The vulnerability was fixed in Apache 2.2.20. For those unable to upgrade, a configuration workaround using mod_setenvif and mod_headers could be implemented to drop the Range header when more than a set number of ranges were detected.
The definitive solution is to upgrade to the latest stable version of the Apache HTTPd 2.4.x branch. Version 2.4 introduces structural security improvements, better memory management, and resistance to the legacy exploits that plague the 2.2 branch. 2. Apply Virtual Patching via WAF apache httpd 2222 exploit
(a more recent, critical Apache exploit). A checklist of hardening steps for Apache 2.4 . The specific steps to migrate from Apache 2.2 to 2.4 . Just let me know what you'd like to look into!
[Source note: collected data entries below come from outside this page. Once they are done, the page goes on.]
Lemma queue_targets_spec validUUID req p ids w :
  payload_valid validUUID p → names_targets (rq_TenantID req) (w_mem w) p ids →
  let single := negb (is_empty (pl_SubnetID p)) || negb (is_empty (pl_CIDR p)) in
  ∃ w' q, queue_all cfg actor req (task_subject req) (scan_options p) single no_summary [] ids w = (w', Ok q) ∧
    match q with
    | Err res => task_outcome validUUID req p w w' res
    | Ok (sum, _) => ∃ outs, scanned req p w w' sum outs
    end.
Proof.
  intros Hv Hids single.
  destruct (queue_all_spec req (task_subject req) (scan_options p) single ids w [] [] w ltac:(constructor)) as (w' & q & E & Hq).
  exists w', q. split; [exact E|]. destruct q as [[sum notes]|res].
  - destruct Hq as (outs & Hran & Ho & ->). exists outs. unfold scanned. rewrite Ho. split_and!; [done|done|done|].
    exact (ran_gained _ _ _ _ _ _ Hran).
  - destruct Hq as (Hs & -> & outs & id & rest & w1 & e & Ht & Hran & Hrun & Hnf).
    destruct (names_targets_single _ _ _ _ Hids) as [id' Hid'].
    { unfold single in Hs. apply orb_true_iff in Hs as [Hs|Hs]; apply negb_true_iff in Hs; [left|right]; intros Ee; by rewrite Ee in Hs. }
    rewrite Hid' in Ht. destruct outs as [|o outs]; [|by destruct outs]. cbn in Ht. injection Ht as -> <-.
    cbn in Hran. inversion Hran; subst; [|by destruct outs..].
    cbn. split; [|right; right; exists id, e; done].
    pose proof (StartScan_table cfg (task_subject req) id (scan_options p) _ w1 eq_refl) as HT. rewrite Hrun in HT.
    by destruct HT as [(? & _ & HT)|(? & [=] & _)].
Qed.
End accounts.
Apache HTTP Server 2.2 vulnerabilities The vulnerability was fixed in Apache 2
. Echo smiles; they know this version hasn't yet received the 2.2.22 update, leaving it wide open to a flaw in protocol.c CVE-2012-0053 : Echo knows that modern browsers use Version 2
The most critical step is to ensure you are running a patched version of Apache HTTP Server. All versions are vulnerable and should be immediately upgraded to version 2.4.51 or later . For other vulnerabilities, upgrading to version 2.4.60 is recommended.